How to complete this task:
All records shown below should be given again, character for character.

Material for this exercise:
+++

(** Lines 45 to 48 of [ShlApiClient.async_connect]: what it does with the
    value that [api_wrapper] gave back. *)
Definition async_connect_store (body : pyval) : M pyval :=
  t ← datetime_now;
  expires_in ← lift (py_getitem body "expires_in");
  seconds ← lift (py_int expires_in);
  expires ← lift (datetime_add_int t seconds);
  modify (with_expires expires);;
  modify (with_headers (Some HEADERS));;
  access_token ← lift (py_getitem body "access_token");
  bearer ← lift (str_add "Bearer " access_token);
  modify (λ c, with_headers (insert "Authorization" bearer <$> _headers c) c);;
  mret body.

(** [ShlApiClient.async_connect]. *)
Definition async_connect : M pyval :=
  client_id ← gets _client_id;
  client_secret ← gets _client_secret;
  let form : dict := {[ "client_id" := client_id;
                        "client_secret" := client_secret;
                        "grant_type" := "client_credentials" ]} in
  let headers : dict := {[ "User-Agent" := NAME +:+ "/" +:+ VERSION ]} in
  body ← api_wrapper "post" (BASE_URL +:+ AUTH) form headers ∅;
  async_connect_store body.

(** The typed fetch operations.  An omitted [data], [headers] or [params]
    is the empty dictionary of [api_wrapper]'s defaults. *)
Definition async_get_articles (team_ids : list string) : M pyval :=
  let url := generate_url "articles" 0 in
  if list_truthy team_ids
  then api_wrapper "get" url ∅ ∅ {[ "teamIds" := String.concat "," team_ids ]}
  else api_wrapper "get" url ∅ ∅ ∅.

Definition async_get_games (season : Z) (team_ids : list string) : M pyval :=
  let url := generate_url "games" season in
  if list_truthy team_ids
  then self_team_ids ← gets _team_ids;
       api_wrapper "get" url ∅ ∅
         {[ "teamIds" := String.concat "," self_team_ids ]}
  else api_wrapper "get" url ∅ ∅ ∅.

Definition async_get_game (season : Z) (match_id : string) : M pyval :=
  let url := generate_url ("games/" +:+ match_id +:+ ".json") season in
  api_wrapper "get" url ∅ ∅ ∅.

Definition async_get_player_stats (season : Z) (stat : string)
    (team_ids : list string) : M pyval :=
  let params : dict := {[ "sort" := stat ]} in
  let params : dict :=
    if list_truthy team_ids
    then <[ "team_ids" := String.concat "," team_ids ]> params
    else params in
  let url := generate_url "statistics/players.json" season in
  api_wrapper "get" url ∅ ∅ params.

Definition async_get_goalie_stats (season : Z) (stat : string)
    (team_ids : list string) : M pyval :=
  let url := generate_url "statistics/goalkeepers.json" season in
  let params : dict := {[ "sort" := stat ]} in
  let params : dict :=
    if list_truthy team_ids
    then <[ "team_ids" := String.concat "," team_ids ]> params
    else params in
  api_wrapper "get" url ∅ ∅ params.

+++

Exercise answer:
(** Lines 45 to 48 of [ShlApiClient.async_connect]: what it does with the
    value that [api_wrapper] gave back. *)
Definition async_connect_store (body : pyval) : M pyval :=
  t ← datetime_now;
  expires_in ← lift (py_getitem body "expires_in");
  seconds ← lift (py_int expires_in);
  expires ← lift (datetime_add_int t seconds);
  modify (with_expires expires);;
  modify (with_headers (Some HEADERS));;
  access_token ← lift (py_getitem body "access_token");
  bearer ← lift (str_add "Bearer " access_token);
  modify (λ c, with_headers (insert "Authorization" bearer <$> _headers c) c);;
  mret body.

(** [ShlApiClient.async_connect]. *)
Definition async_connect : M pyval :=
  client_id ← gets _client_id;
  client_secret ← gets _client_secret;
  let form : dict := {[ "client_id" := client_id;
                        "client_secret" := client_secret;
                        "grant_type" := "client_credentials" ]} in
  let headers : dict := {[ "User-Agent" := NAME +:+ "/" +:+ VERSION ]} in
  body ← api_wrapper "post" (BASE_URL +:+ AUTH) form headers ∅;
  async_connect_store body.

(** The typed fetch operations.  An omitted [data], [headers] or [params]
    is the empty dictionary of [api_wrapper]'s defaults. *)
Definition async_get_articles (team_ids : list string) : M pyval :=
  let url := generate_url "articles" 0 in
  if list_truthy team_ids
  then api_wrapper "get" url ∅ ∅ {[ "teamIds" := String.concat "," team_ids ]}
  else api_wrapper "get" url ∅ ∅ ∅.

Definition async_get_games (season : Z) (team_ids : list string) : M pyval :=
  let url := generate_url "games" season in
  if list_truthy team_ids
  then self_team_ids ← gets _team_ids;
       api_wrapper "get" url ∅ ∅
         {[ "teamIds" := String.concat "," self_team_ids ]}
  else api_wrapper "get" url ∅ ∅ ∅.

Definition async_get_game (season : Z) (match_id : string) : M pyval :=
  let url := generate_url ("games/" +:+ match_id +:+ ".json") season in
  api_wrapper "get" url ∅ ∅ ∅.

Definition async_get_player_stats (season : Z) (stat : string)
    (team_ids : list string) : M pyval :=
  let params : dict := {[ "sort" := stat ]} in
  let params : dict :=
    if list_truthy team_ids
    then <[ "team_ids" := String.concat "," team_ids ]> params
    else params in
  let url := generate_url "statistics/players.json" season in
  api_wrapper "get" url ∅ ∅ params.

Definition async_get_goalie_stats (season : Z) (stat : string)
    (team_ids : list string) : M pyval :=
  let url := generate_url "statistics/goalkeepers.json" season in
  let params : dict := {[ "sort" := stat ]} in
  let params : dict :=
    if list_truthy team_ids
    then <[ "team_ids" := String.concat "," team_ids ]> params
    else params in
  api_wrapper "get" url ∅ ∅ params.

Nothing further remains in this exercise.